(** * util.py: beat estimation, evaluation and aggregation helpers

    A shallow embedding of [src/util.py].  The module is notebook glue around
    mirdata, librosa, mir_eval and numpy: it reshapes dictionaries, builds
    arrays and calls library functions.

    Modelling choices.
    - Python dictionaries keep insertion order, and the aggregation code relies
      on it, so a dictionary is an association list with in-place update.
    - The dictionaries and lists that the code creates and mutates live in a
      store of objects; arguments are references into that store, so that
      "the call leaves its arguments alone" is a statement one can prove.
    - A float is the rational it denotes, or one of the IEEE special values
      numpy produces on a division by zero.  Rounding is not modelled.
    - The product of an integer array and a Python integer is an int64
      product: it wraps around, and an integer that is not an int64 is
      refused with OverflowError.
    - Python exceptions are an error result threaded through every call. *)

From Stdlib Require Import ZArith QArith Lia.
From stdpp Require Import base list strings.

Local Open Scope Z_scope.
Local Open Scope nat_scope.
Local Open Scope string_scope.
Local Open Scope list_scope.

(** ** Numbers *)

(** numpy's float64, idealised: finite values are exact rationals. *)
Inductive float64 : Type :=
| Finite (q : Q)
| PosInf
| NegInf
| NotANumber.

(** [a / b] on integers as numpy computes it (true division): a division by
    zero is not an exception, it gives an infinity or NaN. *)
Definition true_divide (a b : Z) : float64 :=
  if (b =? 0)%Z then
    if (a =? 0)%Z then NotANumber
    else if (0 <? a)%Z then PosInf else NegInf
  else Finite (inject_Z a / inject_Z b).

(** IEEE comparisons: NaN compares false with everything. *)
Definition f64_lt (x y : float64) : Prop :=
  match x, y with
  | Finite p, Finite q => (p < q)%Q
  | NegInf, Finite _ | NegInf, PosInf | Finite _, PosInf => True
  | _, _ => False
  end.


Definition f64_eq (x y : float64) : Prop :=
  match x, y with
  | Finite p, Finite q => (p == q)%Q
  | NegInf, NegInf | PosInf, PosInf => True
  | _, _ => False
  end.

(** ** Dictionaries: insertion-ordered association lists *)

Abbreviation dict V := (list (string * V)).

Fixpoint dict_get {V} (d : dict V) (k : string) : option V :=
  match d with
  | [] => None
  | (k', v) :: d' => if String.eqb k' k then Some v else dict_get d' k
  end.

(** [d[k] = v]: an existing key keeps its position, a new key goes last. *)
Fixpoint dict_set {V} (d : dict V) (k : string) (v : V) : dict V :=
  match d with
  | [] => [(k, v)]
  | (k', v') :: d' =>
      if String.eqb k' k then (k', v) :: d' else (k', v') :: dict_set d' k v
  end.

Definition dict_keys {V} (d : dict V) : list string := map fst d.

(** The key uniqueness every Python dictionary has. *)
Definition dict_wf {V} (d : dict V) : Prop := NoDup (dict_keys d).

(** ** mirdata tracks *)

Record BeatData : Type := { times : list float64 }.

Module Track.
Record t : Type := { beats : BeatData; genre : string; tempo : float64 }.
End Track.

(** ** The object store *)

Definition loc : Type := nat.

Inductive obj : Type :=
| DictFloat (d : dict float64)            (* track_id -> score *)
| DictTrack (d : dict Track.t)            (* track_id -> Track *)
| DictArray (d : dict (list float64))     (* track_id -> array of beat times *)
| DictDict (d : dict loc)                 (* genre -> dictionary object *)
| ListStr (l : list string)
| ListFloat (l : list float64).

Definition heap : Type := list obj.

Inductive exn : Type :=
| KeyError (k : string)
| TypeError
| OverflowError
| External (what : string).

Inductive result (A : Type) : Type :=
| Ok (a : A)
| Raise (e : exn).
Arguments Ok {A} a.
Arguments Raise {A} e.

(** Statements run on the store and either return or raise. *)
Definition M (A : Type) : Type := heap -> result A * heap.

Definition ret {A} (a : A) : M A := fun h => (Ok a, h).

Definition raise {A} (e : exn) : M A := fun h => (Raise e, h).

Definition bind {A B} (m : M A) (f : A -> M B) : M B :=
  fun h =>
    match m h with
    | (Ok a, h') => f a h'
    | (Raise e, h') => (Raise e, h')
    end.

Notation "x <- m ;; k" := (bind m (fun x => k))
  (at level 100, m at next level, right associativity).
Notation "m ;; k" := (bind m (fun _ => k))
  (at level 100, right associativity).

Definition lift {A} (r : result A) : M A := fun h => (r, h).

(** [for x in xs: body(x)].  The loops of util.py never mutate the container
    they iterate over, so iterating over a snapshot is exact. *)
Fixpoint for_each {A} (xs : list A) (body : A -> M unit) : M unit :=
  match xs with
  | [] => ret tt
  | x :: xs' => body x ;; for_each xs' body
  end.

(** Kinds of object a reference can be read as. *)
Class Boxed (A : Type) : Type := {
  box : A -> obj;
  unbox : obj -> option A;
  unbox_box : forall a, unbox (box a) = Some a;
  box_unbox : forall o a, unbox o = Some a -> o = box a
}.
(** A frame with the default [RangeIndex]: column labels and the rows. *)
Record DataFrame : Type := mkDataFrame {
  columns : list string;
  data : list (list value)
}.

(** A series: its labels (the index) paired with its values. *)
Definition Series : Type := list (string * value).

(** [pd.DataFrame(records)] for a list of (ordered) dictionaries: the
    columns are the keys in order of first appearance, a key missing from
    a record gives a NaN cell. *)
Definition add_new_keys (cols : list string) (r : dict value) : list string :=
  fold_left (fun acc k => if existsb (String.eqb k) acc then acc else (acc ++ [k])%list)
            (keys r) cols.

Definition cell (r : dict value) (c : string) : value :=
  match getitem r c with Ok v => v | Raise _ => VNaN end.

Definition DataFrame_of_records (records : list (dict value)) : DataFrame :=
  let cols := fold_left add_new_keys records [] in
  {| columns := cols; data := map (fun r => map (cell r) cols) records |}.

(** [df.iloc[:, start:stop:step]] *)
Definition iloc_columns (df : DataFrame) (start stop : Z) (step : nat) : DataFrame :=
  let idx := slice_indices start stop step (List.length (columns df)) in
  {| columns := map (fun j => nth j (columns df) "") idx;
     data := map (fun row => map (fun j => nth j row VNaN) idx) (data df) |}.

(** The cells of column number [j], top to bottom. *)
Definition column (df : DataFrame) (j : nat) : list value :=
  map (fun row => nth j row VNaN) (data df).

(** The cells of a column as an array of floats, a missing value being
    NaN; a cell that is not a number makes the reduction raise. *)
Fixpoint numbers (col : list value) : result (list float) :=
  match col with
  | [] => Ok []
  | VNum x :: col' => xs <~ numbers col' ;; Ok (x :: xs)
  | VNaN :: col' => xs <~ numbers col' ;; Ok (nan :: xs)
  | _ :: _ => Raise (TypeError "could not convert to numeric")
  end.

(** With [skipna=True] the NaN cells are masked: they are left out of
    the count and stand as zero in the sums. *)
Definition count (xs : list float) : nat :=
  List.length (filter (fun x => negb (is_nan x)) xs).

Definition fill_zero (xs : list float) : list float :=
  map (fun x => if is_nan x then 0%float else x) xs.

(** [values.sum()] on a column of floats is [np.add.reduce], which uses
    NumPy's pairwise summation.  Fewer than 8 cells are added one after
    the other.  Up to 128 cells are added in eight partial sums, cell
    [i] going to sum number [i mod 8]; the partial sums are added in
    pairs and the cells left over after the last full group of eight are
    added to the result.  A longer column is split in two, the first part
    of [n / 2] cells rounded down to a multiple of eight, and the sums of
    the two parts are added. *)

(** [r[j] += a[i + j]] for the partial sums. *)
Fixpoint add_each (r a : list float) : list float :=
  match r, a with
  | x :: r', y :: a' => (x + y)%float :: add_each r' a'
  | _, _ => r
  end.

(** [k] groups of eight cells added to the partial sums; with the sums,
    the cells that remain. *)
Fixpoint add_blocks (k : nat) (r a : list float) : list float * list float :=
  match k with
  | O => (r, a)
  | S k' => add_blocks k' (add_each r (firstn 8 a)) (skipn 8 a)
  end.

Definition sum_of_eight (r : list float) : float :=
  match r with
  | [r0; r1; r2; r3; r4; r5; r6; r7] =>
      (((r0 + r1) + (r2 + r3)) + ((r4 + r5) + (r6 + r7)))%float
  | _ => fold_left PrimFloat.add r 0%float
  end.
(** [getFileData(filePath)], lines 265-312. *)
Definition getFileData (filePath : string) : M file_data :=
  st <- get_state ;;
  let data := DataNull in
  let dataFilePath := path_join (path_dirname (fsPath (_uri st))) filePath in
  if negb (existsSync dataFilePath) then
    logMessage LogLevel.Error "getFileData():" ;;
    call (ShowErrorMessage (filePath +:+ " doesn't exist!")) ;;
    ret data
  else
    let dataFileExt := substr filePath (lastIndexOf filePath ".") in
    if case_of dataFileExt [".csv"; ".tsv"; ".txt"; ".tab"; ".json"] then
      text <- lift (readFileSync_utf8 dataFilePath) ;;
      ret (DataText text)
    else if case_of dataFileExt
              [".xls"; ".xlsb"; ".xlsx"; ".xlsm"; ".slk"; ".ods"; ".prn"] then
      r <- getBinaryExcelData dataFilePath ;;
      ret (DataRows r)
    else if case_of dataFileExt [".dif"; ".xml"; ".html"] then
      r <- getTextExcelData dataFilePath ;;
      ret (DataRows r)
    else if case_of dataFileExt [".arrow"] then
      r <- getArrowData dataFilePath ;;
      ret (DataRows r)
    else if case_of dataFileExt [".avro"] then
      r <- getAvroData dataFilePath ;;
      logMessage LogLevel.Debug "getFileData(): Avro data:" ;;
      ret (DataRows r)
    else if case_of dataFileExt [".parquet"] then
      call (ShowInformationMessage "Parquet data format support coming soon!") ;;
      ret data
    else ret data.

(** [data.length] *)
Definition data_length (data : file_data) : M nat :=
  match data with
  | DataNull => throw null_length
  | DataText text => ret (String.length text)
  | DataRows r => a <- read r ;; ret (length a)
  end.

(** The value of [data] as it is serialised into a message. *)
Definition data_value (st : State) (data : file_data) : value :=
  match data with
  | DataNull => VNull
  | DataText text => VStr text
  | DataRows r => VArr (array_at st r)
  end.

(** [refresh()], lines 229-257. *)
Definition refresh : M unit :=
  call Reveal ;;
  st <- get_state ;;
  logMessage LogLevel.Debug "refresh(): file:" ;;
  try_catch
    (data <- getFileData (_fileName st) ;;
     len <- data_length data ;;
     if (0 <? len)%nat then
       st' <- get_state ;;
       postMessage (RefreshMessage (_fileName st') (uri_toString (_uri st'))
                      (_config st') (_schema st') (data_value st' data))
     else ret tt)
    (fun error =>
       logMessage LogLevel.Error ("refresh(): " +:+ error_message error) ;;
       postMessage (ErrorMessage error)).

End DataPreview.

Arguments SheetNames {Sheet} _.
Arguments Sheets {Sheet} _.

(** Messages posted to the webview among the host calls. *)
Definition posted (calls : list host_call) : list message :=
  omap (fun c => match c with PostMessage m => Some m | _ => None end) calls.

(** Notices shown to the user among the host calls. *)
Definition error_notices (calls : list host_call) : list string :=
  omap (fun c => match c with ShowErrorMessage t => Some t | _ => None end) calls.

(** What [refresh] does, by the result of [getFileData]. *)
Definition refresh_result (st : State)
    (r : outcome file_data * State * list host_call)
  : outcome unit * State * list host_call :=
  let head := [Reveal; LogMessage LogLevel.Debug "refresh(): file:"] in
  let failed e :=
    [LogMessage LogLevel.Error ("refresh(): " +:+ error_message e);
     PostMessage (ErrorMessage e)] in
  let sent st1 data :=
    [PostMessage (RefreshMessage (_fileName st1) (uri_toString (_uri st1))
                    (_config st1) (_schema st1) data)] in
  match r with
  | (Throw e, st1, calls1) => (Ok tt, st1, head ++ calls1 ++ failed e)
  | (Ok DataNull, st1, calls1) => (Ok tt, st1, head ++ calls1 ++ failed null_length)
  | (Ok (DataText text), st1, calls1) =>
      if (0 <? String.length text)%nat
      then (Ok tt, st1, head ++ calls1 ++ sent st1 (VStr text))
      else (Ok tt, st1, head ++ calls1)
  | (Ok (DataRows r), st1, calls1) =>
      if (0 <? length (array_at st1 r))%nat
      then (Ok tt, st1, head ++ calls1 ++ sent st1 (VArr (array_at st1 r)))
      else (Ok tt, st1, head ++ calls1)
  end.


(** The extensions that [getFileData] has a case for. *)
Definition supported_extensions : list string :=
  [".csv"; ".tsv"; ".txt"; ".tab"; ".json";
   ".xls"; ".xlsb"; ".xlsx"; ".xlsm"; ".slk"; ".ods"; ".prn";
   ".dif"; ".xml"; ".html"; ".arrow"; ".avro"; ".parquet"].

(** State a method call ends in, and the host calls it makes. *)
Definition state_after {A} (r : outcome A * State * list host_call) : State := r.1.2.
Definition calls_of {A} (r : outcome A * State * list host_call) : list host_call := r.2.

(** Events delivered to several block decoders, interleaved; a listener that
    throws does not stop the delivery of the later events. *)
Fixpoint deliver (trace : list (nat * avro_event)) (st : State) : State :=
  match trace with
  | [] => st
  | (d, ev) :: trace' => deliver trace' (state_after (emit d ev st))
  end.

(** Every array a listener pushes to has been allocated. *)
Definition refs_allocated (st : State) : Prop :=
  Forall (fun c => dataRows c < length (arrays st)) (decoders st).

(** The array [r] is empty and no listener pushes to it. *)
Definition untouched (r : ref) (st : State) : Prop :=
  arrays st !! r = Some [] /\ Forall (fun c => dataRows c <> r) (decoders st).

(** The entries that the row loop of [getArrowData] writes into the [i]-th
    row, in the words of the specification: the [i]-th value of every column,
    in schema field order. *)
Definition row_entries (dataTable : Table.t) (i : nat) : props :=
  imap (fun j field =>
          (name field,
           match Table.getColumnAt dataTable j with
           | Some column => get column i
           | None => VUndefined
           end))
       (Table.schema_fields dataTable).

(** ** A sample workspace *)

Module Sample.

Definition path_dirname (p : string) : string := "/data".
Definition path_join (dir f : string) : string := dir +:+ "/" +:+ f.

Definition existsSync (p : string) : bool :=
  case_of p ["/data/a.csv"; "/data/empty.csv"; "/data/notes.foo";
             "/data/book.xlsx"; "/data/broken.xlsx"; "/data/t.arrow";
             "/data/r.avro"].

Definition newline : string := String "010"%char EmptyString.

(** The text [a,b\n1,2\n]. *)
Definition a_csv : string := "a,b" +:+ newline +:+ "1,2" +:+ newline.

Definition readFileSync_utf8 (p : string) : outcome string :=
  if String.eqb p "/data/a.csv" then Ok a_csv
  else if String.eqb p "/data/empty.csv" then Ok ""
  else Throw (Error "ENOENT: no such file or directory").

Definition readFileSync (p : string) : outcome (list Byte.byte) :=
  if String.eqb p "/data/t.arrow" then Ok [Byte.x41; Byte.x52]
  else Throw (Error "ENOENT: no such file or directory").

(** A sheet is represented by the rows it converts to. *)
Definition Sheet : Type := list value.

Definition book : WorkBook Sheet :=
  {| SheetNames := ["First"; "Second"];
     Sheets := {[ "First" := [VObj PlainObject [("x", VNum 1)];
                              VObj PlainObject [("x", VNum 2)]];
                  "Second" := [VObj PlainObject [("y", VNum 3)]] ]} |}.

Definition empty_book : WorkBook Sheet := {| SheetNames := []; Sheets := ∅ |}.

PROBLEM TO WORK ON =
From the entries above, copy every line containing the word "lines".

EXERCISE RESULT =
(** [getFileData(filePath)], lines 265-312. *)
(** [refresh()], lines 229-257. *)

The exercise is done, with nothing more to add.